Young people, solar lamps, endangered animals and civil society all benefit from the Google Global Impact Awards.

Google Global Impact Award Winners Announced
Winners of this year's Global Impact Awards gather at Google's London headquarters.

Google has been in the news of late for matter it would rather not be associated with. From being accused of tax avoidance to being summoned to Whitehall for talk about "easy access to, harmful content on the internet."

However this week it also showed how it is giving something back to the UK economy and trying to help those doing something good for society. It has announced the four winners of this year's £2 million Global Impact Awards which charge UK non-profit organisations with coming up with ways to use technology to change the world.

The judging panel featured technology royalty in the form of Sir Tim Berners-Lee, who was joined by Virgin-founder Sir Richard Branson, PR guru Jilly Forster and Google's Dan Cobley and Jacquelline Fuller.

The panel chose three of the winners - Integrity Action, CDI Apps for Good and SolarAid - while the final winner - the Zoological Society of London - were chosen by a public vote, following the announcement of the ten finalists last months.

Each of the remaining six finalists will receive £100,000 to help deliver their projects.

"Innovative initiative"

Speaking after the announcement, Sir Tim Berners-Lee said: "The Web's contribution to economic progress has been much celebrated, but I believe that we are only scratching the surface of its potential to solve social and political problems. On behalf of the World Wide Web Foundation, I'm delighted to have joined Google in this exciting and innovative initiative."

Following the announcement, we managed to talk to each of the four winners, asking them what they do and how the £500,000 award would help them:

Integrity Action was founded in a kitchen in London a decade ago in response to challenges facing the anti-corruption movement with the belief that "integrity offers one of the largest opportunities for improvements in equitable and sustainable development."

The group works with partners and communities in civil society, government and business around Africa and Asia in a bid to create better services in developing countries.

The £500,000 award will aim to improve public infrastructure and services in war-torn countries through an online and mobile platform for citizens to report on development projects

"With the Global Impact Award, we are going to develop an application to gather real time citizen feedback and continue to train communities in monitoring and improving development projects that matter to them. This will improve the lives of half a million people," said Claire Schouten.
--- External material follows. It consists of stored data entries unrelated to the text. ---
(* ===== verification/Txn.v ===== *)
(** * Transactions and serializable-snapshot validation

    Models crates/ffs-mvcc/src/lib.rs: [StagedWrite], [Transaction] and its
    staging operations, its serde image [TransactionSerde], [CommitError],
    [validate_transaction_id], and the SSI rw-antidependency detector
    ([ssi_incoming_edge], [ssi_outgoing_edge], [detect_ssi_dangerous_structure]).
    Block numbers, transaction ids and commit sequences are their u64 payload. *)

From stdpp Require Import base sorting numbers gmap list.
From S2P Require Import Prelude Sorted Merge.

Local Open Scope Z_scope.

(** ** Data *)

Record Snapshot := mkSnapshot { high : Z }.

#[global] Instance Snapshot_eq_dec : EqDecision Snapshot.
Proof. solve_decision. Defined.

Record StagedWrite := mkStaged {
  sw_bytes : bytes;
  sw_merge_proof : MergeProof;
  sw_base : option bytes;
}.

Record CowRewriteIntent := mkCow {
  old_physical : option Z;
  new_physical : Z;
}.

Abbreviation StagedWrites := (list (Z * StagedWrite)).

Record Transaction := mkTxn {
  t_id : Z;
  t_snapshot : Snapshot;
  staged_writes : StagedWrites;
  reads : smap Z;
  cow_writes : smap CowRewriteIntent;
  cow_orphans : sset;
}.

(** The reasons formatted into [CommitError::DurabilityFailure]'s [detail]. *)
Inductive DurabilityDetail :=
| InvalidTransactionId (id : Z)
| CommitSequenceExhausted (current : Z)
| WriteSetKeyWithoutBytes (block : Z)
| WalWriterUnavailable
| WalWriteFailed.

Inductive CommitError :=
| Conflict (block snapshot observed : Z)
| SsiConflict (pivot_block read_version write_version concurrent_txn : Z)
| ChainBackpressure (block chain_len cap critical_len watermark : Z)
| DurabilityFailure (detail : DurabilityDetail).

#[global] Instance DurabilityDetail_eq_dec : EqDecision DurabilityDetail.
Proof. solve_decision. Defined.

#[global] Instance CommitError_eq_dec : EqDecision CommitError.
Proof. solve_decision. Defined.

Definition validate_transaction_id (txn_id : Z) : res CommitError () :=
  if (txn_id =? 0) || (txn_id =? u64_max)
  then Err (DurabilityFailure (InvalidTransactionId txn_id))
  else Ok ().

(** ** Staging *)

Definition txn_new (id : Z) (snapshot : Snapshot) : Transaction :=
  mkTxn id snapshot [] [] [] [].

Definition staged_write_pos (writes : StagedWrites) (block : Z) : nat + nat :=
  binary_search_by_key fst writes block.

Definition write_set_keys (t : Transaction) : list Z := (staged_writes t).*1.

Definition write_set_contains (t : Transaction) (block : Z) : bool :=
  match staged_write_pos (staged_writes t) block with inl _ => true | inr _ => false end.

Definition write_set_key_span (t : Transaction) : option (Z * Z) :=
  f ← head (staged_writes t); l ← last (staged_writes t); Some (f.1, l.1).

(** The staged entry of a block, as the accessors index it. *)
Definition staged_entry (t : Transaction) (block : Z) : option StagedWrite :=
  match staged_write_pos (staged_writes t) block with
  | inl idx => snd <$> staged_writes t !! idx
  | inr _ => None
  end.

Definition staged_write (t : Transaction) (block : Z) : option bytes :=
  sw_bytes <$> staged_entry t block.

Definition staged_base (t : Transaction) (block : Z) : option bytes :=
  s ← staged_entry t block; sw_base s.

Definition merge_proof (t : Transaction) (block : Z) : option MergeProof :=
  sw_merge_proof <$> staged_entry t block.

Definition pending_writes (t : Transaction) : Z := zlen (staged_writes t).

Definition staged_physical (t : Transaction) (block : Z) : option Z :=
  new_physical <$> sm_get block (cow_writes t).

Definition set_staged_writes (t : Transaction) (w : StagedWrites) : Transaction :=
  mkTxn (t_id t) (t_snapshot t) w (reads t) (cow_writes t) (cow_orphans t).

Definition record_read (t : Transaction) (block version_seq : Z) : Transaction :=
  match sm_get block (reads t) with
  | Some _ => t
  | None => mkTxn (t_id t) (t_snapshot t) (staged_writes t)
              (sm_insert block version_seq (reads t)) (cow_writes t) (cow_orphans t)
  end.

(** The or-pattern over the three range-overlay proofs. *)
Definition touched_ranges (p : MergeProof) : option (list MergeByteRange) :=
  match p with
  | IndependentKeys r | NonOverlappingExtents r | TimestampOnlyInode r => Some r
  | _ => None
  end.

Section staging.
Context `{UnstableSort}.

Definition combined_proof (previous staged : MergeProof) : option MergeProof :=
  match previous, staged with
  | NonOverlappingExtents prev, NonOverlappingExtents next =>
      Some (NonOverlappingExtents (coalesce_byte_ranges (prev ++ next)))
  | TimestampOnlyInode prev, TimestampOnlyInode next =>
      Some (TimestampOnlyInode (coalesce_byte_ranges (prev ++ next)))
  | _, _ =>
      match touched_ranges previous, touched_ranges staged with
      | Some prev, Some next => Some (IndependentKeys (coalesce_byte_ranges (prev ++ next)))
      | _, _ => None
      end
  end.

(** What replaces [previous] when the same block is staged again. *)
Definition restage (previous staged : StagedWrite) : StagedWrite :=
  if bool_decide (sw_merge_proof previous ≠ Unsafe)
     && bool_decide (sw_merge_proof staged = Unsafe)
  then staged
  else
    let proof := default (sw_merge_proof staged)
                   (combined_proof (sw_merge_proof previous) (sw_merge_proof staged)) in
    let base := if bool_decide (proof ≠ Unsafe)
                then match sw_base previous with Some b => Some b | None => sw_base staged end
                else sw_base staged in
    mkStaged (sw_bytes staged) proof base.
The problem the Zoological Society of London (ZSL) wanted to overcome was where small groups of wardens are trying to monitor a huge geographical area where poachers are active:

"Our new technology is creating an alarm system to make people aware when people come into the protected areas so that action can be taken immediately and avoid animals like rhinos, elephants [and] tigers being removed from the wild," Jonathan Baillie - Conservation Programmes Director, ZSL said.

The £500,000 grant will help ZSL create a better prototype of this system which it can "scale up globally." The new version will have seismic sensors, will be able to tell when and where gun shots go off and will also have species recognition in order to tell if it's a person of an animal.

Speaking after the announcement of the award, CEO of Apps for Good Irish Lapinski said the aim of the project is to "help grow the next generation of young people who can not only use technology but make and create technology."

The young people the group deals with use issues they encounter in the real world, whether that's being stopped and searched by the police too often or simply waking up late for school and try and find a solution by turning it into an app.

"We have created a platform where we connect all of our teachers, students, expert volunteers and corporate partners and is currently being used by 6,000 students. What we can do now is really grow and invest in that infrastructure to take it to hundreds of thousands of students," Lapinski said.

SolarAid sells solar-powered lamps to the African market where two-thirds of the population has no access to electricity. Currently the most popular solution is kerosene lamps, but Steve Andrews, CEO of SolarAid says these are really dangerous, highly polluting and very expensive to run.

The £500,000 grant, which represents over a third of SolarAid's current annual budget, will have a real impact on what the project can do. "Directly it will help us to sell 144,000 lights in Tanzania, but really the impact is going to be much bigger than that.

"What we will be doing when we are selling those lights will be proving a new distribution model where we are setting up agents in rural areas who can sell for us Once we have proven that model we are going to replicate it aggressively across Africa."